(Records from a dataset)
──────────────────────────────
(* ===== verification/Broadcast.v ===== *)
(** * Broadcasting checkpoint signatures

    The asynchronous half of [fendermint/vm/interpreter/src/fvm/checkpoint.rs] and the
    transaction broadcaster of [fvm/broadcast.rs]: waiting for a block to be committed,
    looking up who may sign, and sending a transaction with a bounded number of retries.

    The CometBFT node is behind the class [Comet]: a world that changes with every
    request. *)

From Stdlib Require Import Strings.Byte.
From stdpp Require Import vector pretty.
From S2P Require Import Prelude OrdMap Weights Cache Voting Finality Node Fetch Syncer Merkle.
From S2P Require Import SubnetId MerkleStandard Validators Ledger Signing Checkpoint.

Record GasParams := MkGasParams { gp_gas_limit : N; gp_gas_fee_cap : Z; gp_gas_premium : Z }.

(** The response to a transaction: its code, and the hash it is known by. *)
Record TxResponse := MkTxResponse { tx_code : N; tx_response_data : string; tx_hash : Hash }.

Class Comet `{CheckpointGateway, Keys, !Crypto} := {
  World : Type;
  sleep : World → World;
  (* requests to the node: status, commits and validator sets *)
  status_catching_up : io World string bool;
  latest_commit : io World string N;
  bft_validators : N → io World string (list ((string + PublicKey) * N));
  (* queries of the ledger's pending and committed state *)
  pending_sequence : ActorAddress → io World string (option N);
  estimate_gas : ActorAddress → Calldata → Z → GasParams → io World string (N * N * string);
  (* a signed transaction, from the key and address with the sequence number *)
  tx_sync_invoke : SecretKey → ActorAddress → N → N → ActorAddress → Calldata → Z → GasParams →
                   io World string TxResponse;
  (* a gas limit multiplied by the overestimation rate, in floating point *)
  overestimate : N → N;
  SYS_INSUFFICIENT_FUNDS : N;
  USR_INSUFFICIENT_FUNDS : N;
  SYS_OUT_OF_GAS : N
}.

Section broadcast.
Context `{Profile, ParentData, ChainIds, !Machine, !CheckpointGateway}.
Context `{Keccak, Abi, Keys, EthText, !Crypto, !Comet}.

(** [builtin_actor_eth_addr] of [actor_interface/src/init.rs]. *)
Definition builtin_actor_eth_addr (id : N) : EthAddress :=
  vec_of_list (drop 12 (vec_to_list (keccak256 (vec_to_list (from_id id))))).

Record Broadcaster := MkBroadcaster {
  b_secret_key : SecretKey;
  b_addr : ActorAddress;
  b_gas_fee_cap : Z;
  b_gas_premium : Z;
  b_max_retries : nat
}.

Record ValidatorContext := MkValidatorContext {
  vc_secret_key : SecretKey;
  vc_public_key : PublicKey;
  vc_broadcaster : Broadcaster
}.

Definition validator_context_new (sk : SecretKey) (b : Broadcaster) : ValidatorContext :=
  MkValidatorContext sk (secret_public_key sk) b.

Definition can_retry (code : N) : bool :=
  if bool_decide (code = SYS_SENDER_INVALID) then false
  else if bool_decide (code = SYS_SENDER_STATE_INVALID) then true
  else false.

Definition broadcaster_sequence (b : Broadcaster) : io World string N :=
  r ← pending_sequence (b_addr b);
  match r with
  | Some sequence => mret sequence
  | None => io_of (Fail ("broadcaster actor " +:+ show_address (b_addr b) +:+ " cannot be found")%string)
  end.

(** One round of the loop: fetch the nonce, estimate the gas, send. *)
Definition invoke_once (b : Broadcaster) (contract : ActorAddress) (calldata : Calldata) (chain_id : N)
    : io World string ((N * string) + Hash) :=
  sequence ← broadcaster_sequence b;
  let gas_params := MkGasParams BLOCK_GAS_LIMIT (b_gas_fee_cap b) (b_gas_premium b) in
  estimate ← estimate_gas contract calldata 0 gas_params;
  let '(exit_code, limit, info) := estimate in
  if bool_decide (exit_code = ExitCode_OK) then
    let gas_params := MkGasParams (overestimate limit) (b_gas_fee_cap b) (b_gas_premium b) in
    res ← tx_sync_invoke (b_secret_key b) (b_addr b) sequence chain_id contract calldata 0 gas_params;
    mret (if bool_decide (tx_code res ≠ 0)
          then inl (tx_code res, ("broadcasted transaction failed during check: " +:+
                                  pretty (tx_code res) +:+ "; data = " +:+ tx_response_data res)%string)
          else inr (tx_hash res))
  else io_of (Fail ("failed to estimate gas: " +:+ pretty exit_code +:+ " - " +:+ info)%string).

(** The [retry!] loop, with the retries that are left. *)
Fixpoint retry_loop (retries : nat) (b : Broadcaster) (contract : ActorAddress) (calldata : Calldata)
    (chain_id : N) : io World string Hash :=
  r ← invoke_once b contract calldata chain_id;
  match r with
  | inr hash => mret hash
  | inl (code, msg) =>
      match retries with
      | O => io_of (Fail msg)
      | S retries =>
          if can_retry code then
            (λ w, (Done tt, sleep w)) ;; retry_loop retries b contract calldata chain_id
          else io_of (Fail msg)
      end
  end.

Definition fevm_invoke (b : Broadcaster) (contract : ActorAddress) (calldata : Calldata) (chain_id : N)
    : io World string Hash :=
  retry_loop (b_max_retries b) b contract calldata chain_id.

Definition broadcast_signature (b : Broadcaster) (checkpoint : Checkpoint FacetEnvelope)
    (power_table : list Validator) (validator : Validator) (secret_key : SecretKey) (chain_id : N)
    : io World string unit :=
  calldata ← io_of (add_checkpoint_signature_calldata checkpoint power_table validator secret_key);
  fevm_invoke b (to_fvm_address (builtin_actor_eth_addr GATEWAY_ACTOR_ID)) calldata chain_id ;;
  mret tt.

Fixpoint wait_for_commit (fuel : nat) (block_height : N) : io World string unit :=
  match fuel with
  | O => io_of OutOfFuel
  | S fuel =>
      h ← latest_commit;
      if bool_decide (block_height ≤ h) then mret tt
      else (λ w, (Done tt, sleep w)) ;; wait_for_commit fuel block_height
  end.

Fixpoint parse_validators (vs : list ((string + PublicKey) * N)) : outcome string (list Validator) :=
  match vs with
  | [] => Done []
  | (key, p) :: vs =>
      k ← of_sum key;
      rest ← parse_validators vs;
      Done (MkValidator k p :: rest)
  end.

Definition bft_power_table (height : N) : io World string (list Validator) :=
  vs ← bft_validators height;
  io_of (parse_validators vs).

(** [Height::try_from(u64)]. *)
Definition height_try_from (h : N) : outcome string N :=
  if bool_decide (h ≤ 9223372036854775807) then Done h else Fail "integer overflow"%string.

Definition facet_checkpoint (cp : Checkpoint GetterEnvelope) : outcome string (Checkpoint FacetEnvelope) :=
  msgs ← convert_all convert_envelope (cp_msgs cp);
  Done (MkCkpt (cp_subnet_id cp) (cp_block_height cp) (cp_block_hash cp)
    (cp_next_configuration_number cp) msgs).

Fixpoint sign_all (ctx : ValidatorContext) (chain_id : N) (cps : list (Checkpoint GetterEnvelope))
    : io World string unit :=
  match cps with
  | [] => mret tt
  | cp :: cps =>
      h ← io_of (as_u64 (cp_block_height cp));
      height ← io_of (height_try_from h);
      power_table ← bft_power_table height;
      (match List.find (λ v, bool_decide (public_key v = vc_public_key ctx)) power_table with
       | Some validator =>
           checkpoint ← io_of (facet_checkpoint cp);
           broadcast_signature (vc_broadcaster ctx) checkpoint power_table validator
             (vc_secret_key ctx) chain_id
       | None => mret tt
       end) ;;
      sign_all ctx chain_id cps
  end.

Definition highest (cps : list (Checkpoint GetterEnvelope)) : option N :=
  match cps with
  | [] => None
  | cp :: cps => Some (fold_left N.max (cp_block_height <$> cps) (cp_block_height cp))
  end.

Definition broadcast_incomplete_signatures (fuel : nat) (ctx : ValidatorContext) (chain_id : N)
    (cps : list (Checkpoint GetterEnvelope)) : io World string unit :=
  (match highest cps with
   | Some top =>
       h ← io_of (as_u64 top);
       next ← io_of (u64_add h 1);
       wait_for_commit fuel next
   | None => mret tt
   end) ;;
  sign_all ctx chain_id cps.

Definition syncing : io World string bool :=
  r ← attempt status_catching_up;
  mret (match r with inr catching_up => catching_up | inl _ => true end).
End broadcast.

(** ** Bounds *)

Section bounded.
Context `{Profile, ParentData, ChainIds, !Machine, !CheckpointGateway}.
Context `{Keccak, Abi, Keys, EthText, !Crypto, !Comet}.

(** How many transactions were sent; only sending one counts. *)
Record counts (sent : World → nat) : Prop := {
  count_tx sk a s c t d v g w : sent (tx_sync_invoke sk a s c t d v g w).2 = S (sent w);
  count_sleep w : sent (sleep w) = sent w;
  count_pending a w : sent (pending_sequence a w).2 = sent w;
  count_estimate a d v g w : sent (estimate_gas a d v g w).2 = sent w
}.

Lemma invoke_once_count sent b contract calldata chain_id w :
  counts sent →
  (sent (invoke_once b contract calldata chain_id w).2 ≤ S (sent w))%nat ∧
  (∀ r w', invoke_once b contract calldata chain_id w = (Done r, w') → sent w' = S (sent w)).
Proof.
  intros [Htx _ Hp He]. unfold invoke_once, broadcaster_sequence, mbind, io_bind.
  pose proof (Hp (b_addr b) w) as Hp'.
  destruct (pending_sequence (b_addr b) w) as [[[n|]| | | |] w1]; cbn in *; try (split; [lia|done]).
  pose proof (He contract calldata 0%Z (MkGasParams BLOCK_GAS_LIMIT (b_gas_fee_cap b) (b_gas_premium b)) w1) as He'.
  destruct (estimate_gas _ _ _ _ w1) as [[[[code limit] info]| | | |] w2]; cbn in *; try (split; [lia|done]).
  case_bool_decide; cbn; [|split; [lia|done]].
  match goal with |- context [tx_sync_invoke ?sk ?a ?s ?c ?t ?d ?v ?g ?w] =>
    pose proof (Htx sk a s c t d v g w) as Ht; destruct (tx_sync_invoke sk a s c t d v g w) as [[res| | | |] w3] end;
    cbn in *; (split; [lia|]); intros r w' [=]; subst; lia.
Qed.

Lemma retry_loop_count sent retries b contract calldata chain_id w :
  counts sent →
  (sent (retry_loop retries b contract calldata chain_id w).2 ≤ sent w + S retries)%nat ∧
  (∀ r w', retry_loop retries b contract calldata chain_id w = (Done r, w') → (sent w < sent w')%nat).
Proof.
  intros Hc. revert w. induction retries as [|retries IH]; intros w; cbn [retry_loop];
    destruct (invoke_once_count sent b contract calldata chain_id w Hc) as [Hle Hdone];
    unfold mbind, io_bind, mret, io_ret, io_of;
    destruct (invoke_once b contract calldata chain_id w) as [[[[code msg]|hash]| | | |] w1];
    cbn [snd] in *; try (split; [lia|by intros ??]);
    try (specialize (Hdone _ _ eq_refl); split; [cbn [snd]; lia|intros ?? [=]; subst; lia]).
  specialize (Hdone _ _ eq_refl).
  destruct (can_retry code); cbn [snd]; [|split; [lia|done]].
  destruct (IH (sleep w1)) as [IH1 IH2]. destruct Hc as [_ Hs _ _]. rewrite Hs in IH1, IH2.
  split; [lia|]. intros r w' Hr. apply IH2 in Hr. lia.
Qed.

(** A call of the broadcaster sends at most one transaction more
    than the retries it is allowed, and at least one when it returns a hash. *)
Lemma fevm_invoke_bounded sent b contract calldata chain_id w (Hcounts : counts sent) :
  (sent (fevm_invoke b contract calldata chain_id w).2 ≤ sent w + S (b_max_retries b))%nat ∧
  (∀ h w', fevm_invoke b contract calldata chain_id w = (Done h, w') → (sent w < sent w')%nat).
Proof. apply retry_loop_count, Hcounts. Qed.

(** The node reports a commit at [h] or above after some polls. *)
Inductive commits_by (h : N) : nat → World → Prop :=
| commits_now w c w' : latest_commit w = (Done c, w') → h ≤ c → commits_by h 0 w
| commits_later w c w' n :
    latest_commit w = (Done c, w') → c < h → commits_by h n (sleep w') → commits_by h (S n) w.

(** Waiting ends when the node gets there. *)
Lemma wait_for_commit_returns h n fuel w :
  commits_by h n w → (n < fuel)%nat → ∃ w', wait_for_commit fuel h w = (Done tt, w').
Proof.
  intros Hc. revert fuel. induction Hc as [w c w' Hl Hle|w c w' n Hl Hlt _ IH]; intros [|fuel] Hf;
    try lia; cbn [wait_for_commit]; unfold mbind, io_bind; rewrite Hl.
  - rewrite bool_decide_eq_true_2 by done. by eexists.
  - rewrite bool_decide_eq_false_2 by lia. apply IH. lia.
Qed.
End bounded.

(** ** A concrete instance

    A node that refuses the first transaction because of its nonce; the world counts the
    transactions. *)

Module SampleComet.
Import SampleKeccak SampleAbi SampleCrypto SampleLedger.

#[export] Instance comet : Comet := {|
  World := nat;
  sleep w := w;
  status_catching_up w := (Done false, w);
  latest_commit w := (Done 21, w);
  bft_validators _ w := (Done [(inr bob, 7)], w);
  pending_sequence _ w := (Done (Some (N.of_nat w)), w);
  estimate_gas _ _ _ _ w := (Done (0, 100, ""%string), w);
  tx_sync_invoke _ _ _ _ _ _ _ _ w :=
    (Done (MkTxResponse (if bool_decide (w = 0%nat) then SYS_SENDER_STATE_INVALID else 0) "" hash_zero), S w);
  overestimate n := n + n / 4;
  SYS_INSUFFICIENT_FUNDS := 6;
  USR_INSUFFICIENT_FUNDS := 19;
  SYS_OUT_OF_GAS := 7
|}.

Definition sent_so_far : World → nat := λ w : nat, w.

Lemma comet_counts : counts sent_so_far.
Proof. by split. Defined.

Definition relayer : Broadcaster := MkBroadcaster bob_key (ID 100) 1 1 3.
Definition gateway_target : ActorAddress := ID 64.
Definition start : World := 0%nat.
Definition bob_context : ValidatorContext := validator_context_new bob_key relayer.
End SampleComet.

Section witnesses.
Import SampleKeccak SampleAbi SampleCrypto SampleLedger SampleComet.

Lemma fevm_invoke_bounded_witness :
  (sent_so_far (fevm_invoke relayer gateway_target bob_calldata 31415926 start).2 ≤ sent_so_far start + 4)%nat ∧
  (∀ h w', fevm_invoke relayer gateway_target bob_calldata 31415926 start = (Done h, w') →
     (sent_so_far start < sent_so_far w')%nat).
Proof.
  apply (fevm_invoke_bounded sent_so_far relayer gateway_target bob_calldata 31415926 start).
  apply comet_counts.
Defined.

(** The retry succeeds, and waiting and signing go through. *)
Lemma invoke_retries_once :
  sent_so_far (fevm_invoke relayer gateway_target bob_calldata 31415926 start).2 = 2%nat ∧
  is_done (fevm_invoke relayer gateway_target bob_calldata 31415926 start).1 = true ∧
  is_done (broadcast_incomplete_signatures 5 bob_context 31415926
    (done_or [] (fst <$> unsigned_checkpoints (vc_public_key bob_context) created.2)) start).1 = true.
Proof. vm_compute. auto. Qed.
End witnesses.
──────────────────────────────
Go line by line through the data and copy any that contain "start".

EXERCISE SOLUTION -
Definition start : World := 0%nat.
  (sent_so_far (fevm_invoke relayer gateway_target bob_calldata 31415926 start).2 ≤ sent_so_far start + 4)%nat ∧
  (∀ h w', fevm_invoke relayer gateway_target bob_calldata 31415926 start = (Done h, w') →
     (sent_so_far start < sent_so_far w')%nat).
  apply (fevm_invoke_bounded sent_so_far relayer gateway_target bob_calldata 31415926 start).
  sent_so_far (fevm_invoke relayer gateway_target bob_calldata 31415926 start).2 = 2%nat ∧
  is_done (fevm_invoke relayer gateway_target bob_calldata 31415926 start).1 = true ∧
    (done_or [] (fst <$> unsigned_checkpoints (vc_public_key bob_context) created.2)) start).1 = true.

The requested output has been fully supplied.